毎年4月の最終週は、WHOが指定した「世界予防接種週間」である(画像提供:wowkorea)
毎年4月の最終週は、WHOが指定した「世界予防接種週間」である(画像提供:wowkorea)
毎年4月の最終週は、WHO(世界保健機関)が予防接種の重要性を改めて認識するために指定した「世界予防接種週間」である。「予防接種」とは、我々の体が病原体に感染する前に、「ワクチン」すなわち病原性を除去したり弱化した病原体を体に注入し、これを通じて免疫細胞が抗体を形成する過程である。

人類初の近代的ワクチンは、エドワード・ジェンナーが1796年に開発した天然痘ワクチンである。天然痘は、かつて致死率が40%に達したほど致命的な疾患で、1000年を超える期間に約10億人を死に至らしめたものと推定される。

しかしその後20世紀に入りWHOの主導の下、全世界に天然痘ワクチンが普及され、1980年WHOはついに天然痘の完全な撲滅を宣言した。

大規模な予防接種の力により、天然痘は人類が初めて終息させた疾患となった。そして人類は、次の歴史的瞬間を目前に控えている。それは「小児麻痺」の完全な撲滅である。

「小児麻痺」は、小児麻痺ウイルスにより神経系が感染を受けることで起きる感染症で、おもに5歳以下の児童に致命的な身体麻痺を起こす。ジョナス・ソーク博士が1955年に初めてポリオ(小児麻痺)ワクチンを開発したが、1980年代までは毎年全世界の125か国で35件を超える小児麻痺の発病があった。

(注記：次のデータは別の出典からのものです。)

(** [includes] is the substring relation. *)
Lemma includes_substring (s needle : string) :
  includes s needle = true
  <-> exists before after, s = (before +:+ needle +:+ after)%string.
Proof.
  induction s as [|c s IH]; cbn [includes].
  - rewrite orb_false_r, prefix_app. split.
    + intros [rest H]. now exists EmptyString, rest.
    + intros [[|c before] [after H]]; [now exists after | discriminate H].
  - rewrite orb_true_iff, prefix_app, IH. split.
    + intros [[rest H]|[before [after H]]].
      * now exists EmptyString, rest.
      * exists (String c before), after. rewrite append_cons. now rewrite H.
    + intros [[|c' before] [after H]].
      * left. now exists after.
      * right. exists before, after. rewrite append_cons in H. congruence.
Qed.

(** ** The [catch] clause *)

Lemma error_response_axios error response :
  error_response error = Some response -> isAxiosError error = true.
Proof. destruct error; simpl; congruence. Qed.

Lemma getProp_nullish v key :
  nullish v = true -> getProp v key = JUndefined.
Proof. now destruct v. Qed.

Lemma caught_conflict error response s :
  error_response error = Some response ->
  getProp (data response) "error" = JStr s ->
  includes s conflict_signature = true ->
  caught error
  = Fulfilled {[ "success" := JBool false;
                 "existingDocumentId" := getProp (data response) "existing_document_id";
                 "errorMessage" := JStr s ]}.
Proof.
  intros Hresp Herr Hinc.
  assert (Hnull : nullish (data response) = false).
  { destruct (nullish (data response)) eqn:E; [|reflexivity].
    rewrite (getProp_nullish _ _ E) in Herr. discriminate Herr. }
  unfold caught, is_conflict, error_includes_signature, error_response_data, member, opt_chain.
  rewrite (error_response_axios _ _ Hresp), Hresp, Hnull, Herr.
  cbn [nullish call_includes truthy]. now rewrite Hinc.
Qed.

Lemma caught_hard_failure error :
  lacks_signature error = true -> caught error = Rejected error.
Proof.
  unfold lacks_signature, caught, is_conflict, error_includes_signature, opt_chain.
  intros H. destruct (isAxiosError error); [|reflexivity].
  destruct (error_response error) as [response|]; [|reflexivity].
  destruct (nullish (data response)) eqn:Hnull.
  - reflexivity.
  - destruct (getProp (data response) "error") as [| | | |s| |];
      try discriminate H; try reflexivity.
    cbn [nullish call_includes truthy].
    apply negb_true_iff in H. now rewrite H.
Qed.

(** C1: when the direct upload fails with an HTTP error response whose
    body has an [error] string containing "already exists in knowledge base",
    [uploadDocument] fulfils (it does not throw) with [success: false],
    the body's [existing_document_id] as [existingDocumentId] and the
    body's [error] string as [errorMessage]. *)
Theorem upload_conflict_result
    this knowledgeBaseId fileBuffer fileName options w w' out q reply error response s :
  uploadDocument this knowledgeBaseId fileBuffer fileName options w = (w', out) ->
  (q, reply) ∈ events_since w w' ->
  req_method q = PUT ->
  settle reply = Rejected error ->
  error_response error = Some response ->
  getProp (data response) "error" = JStr s ->
  (exists before after,
     s = (before +:+ "already exists in knowledge base" +:+ after)%string) ->
  out = Fulfilled {[ "success" := JBool false;
                     "existingDocumentId" := getProp (data response) "existing_document_id";
                     "errorMessage" := JStr s ]}.
Proof.
  intros Hrun Hev Hput Hrej Hresp Herr Hsub.
  apply includes_substring in Hsub.
  upload_inversion Hrun; event_cases.
  - match goal with H : settle _ = Fulfilled _ |- _ => rewrite Hrej in H; discriminate H end.
  - match goal with H : settle _ = Rejected _ |- _ => rewrite Hrej in H; injection H as <- end.
    now apply (caught_conflict _ response).
Qed.

Lemma upload_conflict_result_witness :
  (Mock.upload (Mock.world Mock.granted Mock.duplicate Mock.pdf)).2
  = Fulfilled {[ "success" := JBool false;
                 "existingDocumentId" :=
                   getProp (data Mock.duplicate_response) "existing_document_id";
                 "errorMessage" := JStr "Document already exists in knowledge base" ]}.
Proof.
  apply (upload_conflict_result
           (Client.document Mock.client) "kb_1" 1%positive "report.pdf" None
           (Mock.world Mock.granted Mock.duplicate Mock.pdf)
           (Mock.upload (Mock.world Mock.granted Mock.duplicate Mock.pdf)).1
           (Mock.upload (Mock.world Mock.granted Mock.duplicate Mock.pdf)).2
           (transfer_request (JStr "https://up.example/abc") Mock.pdf)
           Mock.duplicate
           (AxiosError "Request failed with status code 409" (Some Mock.duplicate_response))
           Mock.duplicate_response
           "Document already exists in knowledge base").
  - apply surjective_pairing.
  - vm_compute. apply list_elem_of_further, list_elem_of_here.
  - reflexivity.
  - vm_compute. exact eq_refl.
  - reflexivity.
  - vm_compute. exact eq_refl.
  - exists "Document "%string, EmptyString. reflexivity.
Defined.

(** The conflict of the specification's test, evaluated. *)
Example upload_conflict_doc_123 :
  (Mock.upload (Mock.world Mock.granted Mock.duplicate Mock.pdf)).2
  = Fulfilled {[ "success" := JBool false;
                 "existingDocumentId" := JStr "doc_123";
                 "errorMessage" := JStr "Document already exists in knowledge base" ]}.
Proof. vm_compute. exact eq_refl. Qed.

しかしWHO・国際ロータリー・米疾病予防管理センター(CDC)・ユニセフなどが1988年に発足させた「小児麻痺退治のためのグローバル・イニシアティブ」は、これまで約30億人の児童にワクチンを接種し、2021年には野生小児麻痺ウイルスによる発病国家はアフガニスタンとパキスタン・マラウイの3か国だけとなり、発病件数も6件だけが報告され、史上2番目の疾患撲滅が目前に迫っている。

しかし最近、マラウイで野生小児麻痺ウイルスの感染者が報告された事件により、あらためて「予防接種の重要性」を思い知らされた。マラウイで最後に小児麻痺の発病が報告されたのは1992年であり、2020年の8月にはアフリカ地域全体の小児麻痺撲滅が宣言されたからだ。政治的不安と国境地域の混乱に直面しているパキスタンから流入されたとみられるこの事例は「予防接種および監視活動に穴が開いた瞬間、人類がこれまで行なってきた努力は水の泡となってしまい、再び多くの人たちが苦痛を受けるおそれがある」ことを意味する。

このようなことから、予防接種を受けることは「個々人の人道主義的義務」であり、政府と様々な団体による予防接種の努力を支援し支持することは、全人類と未来世代の苦痛を減らす最善の方法であると確信する。